В середине 1938 года в нашу камеру № 79 попал привезенный из Челябинска и Свердловска «вредитель», просидевший по три месяца в тюрьмах каждого из этих городов. Он, конечно, пришел в восторг от «райских условий» нашей бутырской жизни, рассказал жуткие вещи о быте провинциальных тюрем в этих городах, где спешно были выстроены и новые тюремные бараки. Но бараки эти предназначались только для «уже сознавшихся». «Еще не сознавшиеся» сидели в тюрьме, где к ним применялись провинциальные методы воздействия — вроде тех, о которых рассказывал нам доставленный в Бутырку из Баку член азербайджанского ЦИК'а Караев. Если все эти воздействия все же не приводили к желанному результату, то упорствующему говорили: «Ну, хорошо же, завтра переведем тебя в барак № 1». Это был барак «сознавшихся», знаменитый на всю тюрьму. Староста в нем был некий звероподобный грузин, вполне усвоивший себе формулу андреевской проститутки. Упорствующего доставляли в этот барак и сообщали: «Вот этот не хочет сознаваться!» — «А, ты не хочешь сознаваться, а я вот сознался? Ты хочешь быть лучше меня? Как ты смеешь быть хорошим, когда я плохой? Ну погоди же!»

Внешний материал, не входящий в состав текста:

(** Adding position [p] to a word: its validity bit, then its value bit. *)
Lemma nb_prefix_step w h P x y p r (v : bool) :
  0 <= p < 9 ->
  (forall i, 0 <= i -> Z.testbit r i = nb_prefix w h P x y p i) ->
  nb_valid w h x y p = true -> P (nb_x x p) (nb_y y p) = v ->
  forall i, 0 <= i ->
    Z.testbit (if v then Z.lor (Z.lor r (Z.shiftl 1 (9 + p))) (Z.shiftl 1 p)
               else Z.lor r (Z.shiftl 1 (9 + p))) i
    = nb_prefix w h P x y (p + 1) i.
Proof.
  intros Hp Hr Hv <- i Hi.
  replace (Z.testbit (if P (nb_x x p) (nb_y y p) then _ else _) i) with
    (bool_decide (p = i) && P (nb_x x p) (nb_y y p)
     || (bool_decide (9 + p = i) || nb_prefix w h P x y p i)).
  2: { rewrite <- Hr by done. destruct (P (nb_x x p) (nb_y y p)); rewrite ?testbit_set by lia.
       - by rewrite andb_true_r.
       - by rewrite andb_false_r. }
  unfold nb_prefix. destruct (i <? 9) eqn:Ei.
  - rewrite (bool_decide_false (9 + p = i)) by lia. simpl.
    case_bool_decide as E.
    + subst i. replace (p <? p) with false by lia. replace (p <? p + 1) with true by lia.
      unfold nb_value. rewrite Hv. simpl. apply orb_false_r.
    + replace (i <? p + 1) with (i <? p) by lia. done.
  - rewrite (bool_decide_false (p = i)) by lia. simpl. case_bool_decide as E.
    + subst i. replace (9 + p - 9) with p by lia. replace (p <? p + 1) with true by lia.
      by rewrite Hv.
    + replace (i - 9 <? p + 1) with (i - 9 <? p) by lia. done.
Qed.

(** A position outside the grid adds nothing. *)
Lemma nb_prefix_skip w h P x y p i :
  0 <= i -> nb_valid w h x y p = false ->
  nb_prefix w h P x y (p + 1) i = nb_prefix w h P x y p i.
Proof.
  intros Hi Hv. unfold nb_prefix, nb_value. destruct (i <? 9) eqn:Ei.
  - destruct (decide (i = p)) as [-> |]; [by rewrite Hv, !andb_false_r |].
    by replace (i <? p + 1) with (i <? p) by lia.
  - destruct (decide (i - 9 = p)) as [-> |]; [by rewrite Hv, !andb_false_r |].
    by replace (i - 9 <? p + 1) with (i - 9 <? p) by lia.
Qed.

— И начинались пытки, перед которыми бледнели все тюремные истязания. Грузин начинал с того, что сажал упорствующего по горло в полную мочой бочку парашу и держал в ней его сутки. Если это средство не помогало, начинались пытки, о которых и вспоминать не хочется… Слава барака № 1 была столь велика, что многие упорствовавшие в тюрьме, предпочитали «сознаться» при первой же угрозе отправки их в этот барак… Грузин был зверь и выродок. Но весь барак, сотни людей смотрели и видели, некоторые, быть может, помогали, некоторые быть может злорадствовали… Вот до какого озверения может довести людей озверевшая советская власть!

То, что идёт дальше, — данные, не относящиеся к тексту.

Lemma all_upto_coherent g : all_upto (h * w) g -> coherent g.
Proof.
  intros (Hf & He & Hwl & Hev & Hmv). split; [done |].
  split; [by apply upto_all |]. by split; [apply upto_all |].
Qed.

Lemma populateAll_ok g : all_upto 0 g -> wp (populateAll g) coherent.
Proof.
  intros H0. pose proof H0 as ((_ & Ew & Eh) & _). unfold populateAll. rewrite Ew, Eh.
  eapply wp_mono; [apply (wp_scan all_upto); [lia | lia | done |] | apply all_upto_coherent].
  intros x y g' Hx Hy Hg'. by apply populate_cell_ok.
Qed.

Lemma zero_vec_start {A} (f : Z -> Z -> A) (v : list A) n a :
  Z.of_nat n = w * h -> v = replicate n a -> row_major w h f 0 v.
Proof. intros Hn ->. apply row_major_start. by rewrite length_replicate. Qed.

Lemma make_ok : wp (make cells w h) coherent.
Proof.
  unfold make. apply wp_bind. eapply wp_mono; [by apply models_make |]. intros be Hbe.
  apply wp_bind. eapply wp_mono; [by apply models_make |]. intros bw Hbw.
  replace (w * h <? 0) with false by nia. cbv zeta. apply populateAll_ok.
  assert (forall z, 0 <= z <= 32767 -> s16 z = z) as Hs16
    by (intros z Hz; apply wrap_s_small; [lia |]; change (2 ^ (16 - 1)) with 32768; lia).
  split; [by repeat split; apply Hs16 |].
  split; [by apply upto_none |]. split; [by apply upto_none |].
  split; (eapply zero_vec_start; [| done]; nia).
Qed.

(** *** The three separate passes *)
Definition maps_upto (enb mnb : list Z) (k : Z) (g : t) : Prop :=
  frame g /\ models (empty_cells_ g) w h (upto w k emptyAt) /\
  models (wall_cells_ g) w h (upto w k wallAt) /\
  empty_neighborhoods_ g = enb /\ material_neighborhoods_ g = mnb.

Lemma populateMaps_ok enb mnb g :
  maps_upto enb mnb 0 g -> wp (populateMaps g) (maps_upto enb mnb (h * w)).
Proof.
  intros H0. pose proof H0 as ((_ & Ew & Eh) & _). unfold populateMaps. rewrite Ew, Eh.
  apply (wp_scan (maps_upto enb mnb)); [lia | lia | done |].
  clear g H0 Ew Eh. intros x y g Hx Hy (Hf & Hem & Hwm & Hev & Hmv).
  pose proof Hf as (Ec & Ew & Eh).
  destruct (get_cell cells w h Hlen x y Hx Hy) as (c & Hc & Hce & Hcw & _).
  rewrite Ec, Ew, Hc. cbn [rbind].
  apply wp_bind. eapply wp_mono; [apply (mark_empty_ok cells w h x y c g); done |].
  intros g1 (be & -> & Hbe).
  eapply wp_mono; [apply (mark_wall_ok cells w h x y c); done |].
  intros g2 (bw & -> & Hbw). do 3 (split; [done |]). done.
Qed.

Lemma precomputeEmpty_ok g be bw mnb :
  frame g -> models be w h emptyAt -> empty_cells_ g = be -> wall_cells_ g = bw ->
  material_neighborhoods_ g = mnb ->
  Z.of_nat (length (empty_neighborhoods_ g)) = w * h ->
  wp (precomputeEmptyNeighborhoods g) (fun g' => frame g' /\ empty_cells_ g' = be /\
    wall_cells_ g' = bw /\ material_neighborhoods_ g' = mnb /\
    empty_vec (h * w) (empty_neighborhoods_ g')).
Proof.
  intros Hf Hm Hbe Hbw Hmnb Hl. pose proof Hf as (_ & Ew & Eh).
  unfold precomputeEmptyNeighborhoods. rewrite Ew, Eh.
  apply (wp_scan (fun k g' => frame g' /\ empty_cells_ g' = be /\
    wall_cells_ g' = bw /\ material_neighborhoods_ g' = mnb /\
    empty_vec k (empty_neighborhoods_ g'))); [lia | lia | |].
  { do 4 (split; [done |]). by apply row_major_start. }
  clear g Hf Hbe Hbw Hmnb Hl Ew Eh.
  intros x y g Hx Hy (Hf & Hbe & Hbw & Hmnb & Hev). pose proof Hf as (Ec & Ew & Eh).
  pose proof (row_major_index w h x y Hx Hy).
  rewrite Hbe, (getNeighborhood3x3_ok be w h emptyAt x y Hm), Ew. cbn [rbind].
  pose proof Hev as [Hel _]. apply wp_bind, wp_vec_set; [lia |]. cbn [Neighborhood3x3.data].
  do 4 (split; [done |]). by apply row_major_step.
Qed.

Lemma precomputeMaterial_ok g be bw enb :
  frame g -> empty_cells_ g = be -> wall_cells_ g = bw -> empty_neighborhoods_ g = enb ->
  Z.of_nat (length (material_neighborhoods_ g)) = w * h ->
  wp (precomputeMaterialNeighborhoods g) (fun g' => frame g' /\ empty_cells_ g' = be /\
    wall_cells_ g' = bw /\ empty_neighborhoods_ g' = enb /\
    mat_vec (h * w) (material_neighborhoods_ g')).
Proof.
  intros Hf Hbe Hbw Henb Hl. pose proof Hf as (_ & Ew & Eh).
  unfold precomputeMaterialNeighborhoods. rewrite Ew, Eh.
  apply (wp_scan (fun k g' => frame g' /\ empty_cells_ g' = be /\
    wall_cells_ g' = bw /\ empty_neighborhoods_ g' = enb /\
    mat_vec k (material_neighborhoods_ g'))); [lia | lia | |].
  { do 4 (split; [done |]). by apply row_major_start. }
  clear g Hf Hbe Hbw Henb Hl Ew Eh.
  intros x y g Hx Hy (Hf & Hbe & Hbw & Henb & Hmv). pose proof Hf as (Ec & Ew & Eh).
  pose proof (row_major_index w h x y Hx Hy).
  rewrite (pack_material_all_ok cells w h Hlen) by done. cbn [rbind]. rewrite Ew.
  pose proof Hmv as [Hml _]. apply wp_bind, wp_vec_set; [lia |].
  do 4 (split; [done |]). by apply row_major_step.
Qed.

Можно спросить: как же при всем этом люди сохраняли еще свой разум, не сходили с ума? Многие сходили. И еще удивительно, что в общем лишь небольшой процент заключенных заболевал душевно. Впрочем, для них, тихих и буйных, было отведено в Бутырке обширное помещение. Кандидатов в «тихие» мы не один раз наблюдали среди наших сокамерников. Сидит человек и горько плачет, не переставая, никакие утешения и уговоры не помогают. Или в полном отчаянии сидит молча, уставясь глазами в одну точку, сидит часами, отказываясь от еды, не вступая в разговоры, не отвечая на вопросы. Потом то один, то другой из них, вызванный на допрос «вез вещей», больше не возвращался в камеру. Дежурный по коридору приходил за их вещами и уносил их куда-то. Ну, значит — попал уже бедняга, в тихое или буйное отделение. А о «слегка тронутых», вроде румынского летчика, или инженера Пеньковского, я уж и не говорю.

Когда меня в ноябре 1937 года отправили в первый раз на Лубянку, я, в ожидании отправки, часа три просидел в изразцовой трубе бутырского «вокзала». В соседней трубе безумолчно гудели два голоса: тоненький фальцет и густой бас. Что-то невероятное: в соседней трубе происходил как будто настоящий допрос!

— Так ты, мерзавец, ни в чем не хочешь сознаваться? — гремел бас.

— Товарищ следователь, ну как же я могу признаться?.. Верьте моей совести, ни в чем, то есть ни в чем не виноват! Ах, Господи Боже Ты мой, ну как мне, ну как же мне убедить вас, дорогой товарищ следователь! — жалобно плакался фальцет.

— Я тебе не «товарищ», сукин ты сын! Вот тебе! Получай за «товарища»! раздался гулкий звук оплеухи.

— Господин следователь…

— Получай за «господина»!

— Гражданин следователь, ради Бога не бейте меня!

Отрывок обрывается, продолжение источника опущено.